On $O(n)$ Algorithms for Projection onto the Top-$k$-sum Sublevel Set
Jake Roth, Ying Cui
TL;DR
This work addresses the problem of fast, exact Euclidean projection onto the top-$k$-sum sublevel set, a subroutine central to composite superquantile optimization. It introduces two finite-termination solvers that operate in $O(n)$ time for sorted inputs: a parametric-LCP (PLCP) approach leveraging a $Z$-matrix structure and a refined early-stopping grid-search (ESGS) that exploits KKT structure. Unsorted inputs incur an additional $O(n\log n)$ cost from sorting, but partial sorting and online permutation strategies can substantially reduce practical effort in iterative settings. Numerical experiments demonstrate dramatic speedups over grid-search, semismooth Newton, and generic QP solvers, enabling scale to $n=10^7$ with $k=10^4$ in fractions of a second. The methods extend to related vector-$k$-norm projections and offer a practical oracle for large-scale risk-averse optimization problems, with potential applications to sequential projections in iterative methods and to the vector-$k$-norm ball.
Abstract
The \emph{top-$k$-sum} operator computes the sum of the largest $k$ components of a given vector.

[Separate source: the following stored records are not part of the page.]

(* ===== verification/Prelude.v ===== *)
(** * VC Workspace: a verification library of the control plane

    VC Workspace hands virtual desktops of a Proxmox cluster to people and to
    AI agents.  One Go service (src/internal) keeps every fact about users,
    desktops, agents, sessions and guests in PostgreSQL; native clients reach
    a desktop through a gateway that relays bytes to a pinned private address;
    agents act on a desktop through commands inside its Guest.  This library
    translates that code into executable Rocq definitions and proves what the
    pieces promise each other.

    ** How the parts interact

    A person or an agent gets access from rows of the store (assignments,
    groups, leases).  Whatever shrinks access closes, in the same transaction,
    the bindings, connections and leases that lost their grant, and queues the
    work that a Guest still has to do.  A connection is named by a gateway
    ticket; the gateway redeems it over an mTLS control channel, dials the
    target, and renews the grant while it copies bytes.  Guest programs carry
    out the queued work - opening, retiring and revoking OS accounts - with one
    fenced write each, whose receipt goes back to the store.

    ** Files and sources (paths under src/internal unless said otherwise)

    Foundations
    - Prelude: records, relational operators over lists of rows, the
      transaction monad [tx] (state, result, rollback on error) and its rules.
    - GoStrings: strings, strconv, encoding/hex, encoding/base64, UTF-8.
    - Json: encoding/json - reader, printer, field decoding - and the round
      trip of values.
    - Net: net/netip and the allowlist of gateway/relay.go.

    The store (store/*.go and store/migrations/*.sql)
    - Db: the tables as lists of rows in one record [DB], the access view.
    - Triggers, TriggerLemmas: the guarded statements - every write of a table
      with triggers, checks or unique indexes goes through one of them.
    - StoreAccess(Proofs): users, desktops, assignments, groups, and
      commitAccessChange.  StoreSession: browser, native and API
      sessions, OIDC requests, one-time codes.  StoreConn(Proofs): desktop
      connections and the revocation queue.  StoreLease(Proofs): agent leases,
      control epochs.  StoreAgent(Proofs): OS sessions of agents.
      StoreNative(Proofs): credentials of people.  StoreGateway(Proofs):
      tickets and grants.  StoreAudit(Proofs): the audit log and access
      policies.  StoreJobs(Proofs): jobs and clone reservations.  StoreCatalog: catalogues and listings.
      Demo: the small deployment on which witnesses are evaluated.
    An operation is a [tx DB A]: its statements in the order of the code, [now]
    being the transaction's now().  Concurrent transactions are serialised: the
    code takes row locks or advisory locks where it needs more than that, and
    a theorem about later states quantifies over every trace of statements.

    The gateway (gateway/*.go)
    - GatewayRelay(Proofs): relay.go - [serve] as a function of its
      environment's script.  GatewayTls: tls.go and tls_reload.go.
      GatewayControl(Proofs): control.go and control_client.go, and the store
      as the authority behind the channel.  GatewayTransport(Proofs):
      transport.go, runtime.go, broker.go, the reloading transport.  The interface between relay, channel and store is the class
      [AuthorityLaws]: the relay's theorems use only the laws, the store
      satisfies them, the channel preserves them.

    The Guest side (computer/*.go, rdpsession/session.go, pve/guest_json.go)
    - Auth, GuestIdentity: auth/password.go, guestidentity/session.go.
    - Computer: protocol.go.  Rdp: rdpsession/session.go and
      the decoder of src/apps/session-worker/protocol.c.
    - Guest: programs over the Guest channel as trees of questions ([prog]),
      their runs against an environment, and weakest preconditions.
      GuestAccount, ComputerWire: wire forms.  GuestSession: the programs of
      session.go, linux_account.go, native_account.go, agent_session.go.
      GuestTransport: executor.go and the actions of session.go.
      GuestWindows: windows_executor.go, windows_account.go and the Windows
      half of account_lease.go.  GuestSessionProofs, GuestTransportProofs,
      GuestWindowsProofs: what they guarantee.  GuestConfirmed: the claims,
      and the wait for the end of a login (httpapi/agent_guest_session.go).

    The PVE API (pve/*.go)
    - Pve: its data, the checks of what is sent and told, the texts of
      properties, tags and device paths, and the requests for clones.  PveClient: every call of the client
      as a program over HTTP exchanges, the clock, the ticker and the shared
      login ticket, run against an environment that may answer anything.
      PveProofs: what the client guarantees.

    The control plane (httpapi/*.go, guestdesktop/*.go)
    - Controller: a task or handler is a tree [ctl] of what it asks for - store
      transactions, Guest programs, PVE calls, the lock of a desktop, clock,
      random bytes, the context - and [run_ctl] runs it against a [world],
      which answers: any database at every transaction (other replicas work in
      between), commits whose answer is lost, Guests that answer anything,
      locks that are refused.  The history of a run lists what happened, newest
      first, and [cwp] is its weakest precondition.
    - ControllerScripts: the scripts that are sent to Guests.
      ControllerNative: native_guest_account.go, guest_session_revocation.go and
      the connections of server.go.  ControllerAgent: agent_guest_session.go,
      computer_revocation.go and the access policies of server.go.
      ControllerMaintenance: RunBackgroundMaintenance, as any number of rounds.
    - ControllerHttp: the handlers of agents.  ControllerConnect: opening a
      desktop for a person.  ControllerRecovery: native_recovery.go and the
      small handlers of people.  A reply other than success is its status and
      code; message texts and log lines are left out.
    - ControllerClone: idempotency.go, image_clone.go, power
      changes and the creation of clones in server.go.  ControllerJobs:
      following and settling tasks in server.go, clone_inspection.go,
      clone_network.go, clone_candidates.go, clone_recovery.go and
      pve_job_maintenance.go.  A [go] statement starts a task of its own.
    - ControllerRules: the executable rules [permitted] of a history - what may
      be asked of whom after what, under which lock.  ControllerFacts: what an
      answer of the store says.  ControllerLogic: [safe] and [between], the
      logic in which tasks are shown to follow the rules.  The files named
      ...Proofs and ControllerJobsClaims hold the theorems; those of
      maintenance and recovery are in their own files.
    - ControllerLogin: the first administrator, passwords, single sign-on
      (oidcauth/service.go), one-time codes and the guards of the other
      handlers.  ControllerAdmin: users, agents, assignments, groups, policies
      and listings.  ControllerIdentity: identity profiles and the plan of
      Guest commands that each gives.  ImageBuilder: imagebuilder/*.go.
      ControllerImages: images, their builds, GPUs and device mappings.
    - ControllerWeb: the routes of the browser and the rule they follow - every
      question to the store, PVE or a Guest has a need ([event_need]), from
      none to a change of the platform.  ControllerWebProofs, ControllerRoutes:
      they follow it.  ControllerRouter: every route of server.go with its
      guard, the matching of patterns as ServeMux does it, and the decoding of
      bodies.
    - AgentApi: the agents' client (agentapi/client.go) and the MCP server
      (src/apps/mcp): tools, screenshots, the guards of /mcp.  The MCP library
      is an arbitrary tool call.
    - Configuration: config/config.go and the settings of a gateway.

    ** What the theorems show

    - Access: a change of authority closes every connection, binding and lease
      that lost its grant, and queues what the Guest still has to do for each;
      disabling a user or resetting a password closes every door; one-time
      secrets are used once.
    - Fencing: lease epochs only grow, each of the statements that close leases
      queues their fence and takes the OS session along,
      credential revisions and login attempts cannot be replayed, native and
      agent accounts stay apart.
    - Gateway: a ticket is redeemed once, only with the whole chain of
      authority, and until it expires whenever that chain stands; the relay
      follows its protocol, dials only pinned private targets, and carries no
      byte later than five seconds after the authority is gone - through relay, control client, control service and store.
      Closing joins every tunnel, retired pools drain, CA loading ends.
    - Jobs, policies, audit: idempotent, well-formed jobs, exclusive clone
      targets, monotone policy revisions, redaction, complete pagination.
    - PVE: a command reaches a Guest once and its result is the reported end
      of that process; a device is configured only under the digest that was
      read and is recognised exactly by what was written.
    - Guest: at most one write per change, success only on the exact receipt
      and a later observation; one immutable request per action, dispatched only once it was
      published; every wait ends; frames and passwords are read back as they were written.
    - Control plane: maintenance and handlers touch a Guest only under the lock
      of its desktop, leave no lock behind, and report to the store only what
      the Guest showed since the lock was taken; a desktop opens for a person
      only after every agent lost it; an action returns only while its lease
      still holds; a failed issue withdraws its reservation or was refused or
      unanswered by the store; computer authority is revoked at the current
      epoch; the database takes
      over the state of a Guest only from a closed account.
    - Clones and power: every clone and power change that PVE is asked for has
      a job of its own; a clone is published, and its job ends well, only when
      its task ended well and the machine was recognised in the same section;
      a lost task is taken over only with evidence that it is the job's; the
      target of a reservation is open to nobody until the clone succeeds.
    - The API: no request without a credential gets past setup, login and the
      pages about the process; sessions are made only for users who proved who
      they are in that request; the platform is changed only for an
      administrator with the CSRF token - the settlement of a finished job by a
      look at it is the stated exception - and seen only by administrators but
      for the inventory and the own desktops.
    - Agents: a tool call reaches its handler unchanged, and MCP acts only as
      the authenticated agent.
    - Secrets: the plan of an identity profile is the same for every secret, and a
      build shows none of its secrets.  The mode linux_sssd_oidc can never be
      configured ([sssd_oidc_never_accepted]).

    ** Parameters and hypotheses

    Code outside the repository is a parameter: [Sha256], [Argon2],
    [Collation] and [SqlLower] of the database, [UnicodeLower] and
    [UnicodeFold], the text of a JSON decoding error, [X509] with PEM, [RdpX509], [UrlParser], random bytes, the embedded files
    (revoke_legacy_linux.py, session_layout.py, rdp_certificate.py, the
    background image), the texts of times and floats in JSON, the functions of
    path/filepath, the header of a JPEG, the literals of IPv6 addresses, the URL
    and the verifier of oauth2, and the verification of ID tokens (an answer of
    the environment).  Hypotheses
    about them are documented behaviour (the length of a digest, the
    certificate parser's totality).  The theorems about tasks assume of the
    databases they meet that a connection, a lease or a clone job keeps its
    desktop ([homed], [leased], [clones_homed]); [connection_lifecycle] and
    [homed_before] show it of the histories of connections and jobs.  Every
    theorem with a hypothesis has a witness with a concrete instance.

    ** Fuel and bounds

    The JSON reader, splitters and the CA loop run on the length of their
    input, which every step shortens.  The relay's loop runs on its script of
    wake-ups.  The poll of a new session needs 81 rounds for twenty seconds of
    250 ms waits; a retry with a budget runs one round per quarter of a second
    of it and two more; the wait for the
    end of a login needs 61 rounds for fifteen seconds of 250 ms waits;
    [guest_waits_end] proves that none of them runs out.  The poll of a Guest
    process and the loops of watchers and maintenance, which only their context
    ends, are taken for any number of rounds.  64-bit counters are
    integers with the guards the code has (math.MaxInt64 checks); counters
    that only grow by one per statement are otherwise unbounded.

    ** Not modelled

    - The driver of the database, its pool and migrations; created_at columns
      that no statement reads.
    - HTTP servers, TLS handshakes, the websocket library, the MCP library,
      process start and signal handling.
    - The Terraform provider: resource schemas of a plugin framework.
    - Rust crates, web and desktop applications: other languages. *)
From stdpp Require Import base strings list.
From Stdlib Require Import ZArith Lia Permutation Sorting.Sorted.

The Euclidean projection onto the top-$k$-sum sublevel set serves as a crucial subroutine in iterative methods to solve composite superquantile optimization problems. In this paper, we introduce a solver that implements two finite-termination algorithms to compute this projection. Both algorithms have $O(n)$ complexity of floating point operations when applied to a sorted $n$-dimensional input vector, where the absorbed constant is \emph{independent of $k$}. This stands in contrast to an existing grid-search-inspired method that has $O(k(n-k))$ complexity, a partition-based method with $O(n+D\log D)$ complexity, where $D\leq n$ is the number of distinct elements in the input vector, and a semismooth Newon method with a finite termination property but unspecified floating point complexity. The improvement of our methods over the first method is significant when $k$ is linearly dependent on $n$, which is frequently encountered in practical superquantile optimization applications. In instances where the input vector is unsorted, an additional cost is incurred to (partially) sort the vector, whereas a full sort of the input vector seems unavoidable for the other two methods. To reduce this cost, we further derive a rigorous procedure that leverages approximate sorting to compute the projection, which is particularly useful when solving a sequence of similar projection problems. Numerical results show that our methods solve problems of scale $n=10^7$ and $k=10^4$ within $0.05$ seconds, whereas the most competitive alternative, the semismooth Newton-based method, takes about $1$ second. The existing grid-search method and Gurobi's QP solver can take from minutes to hours.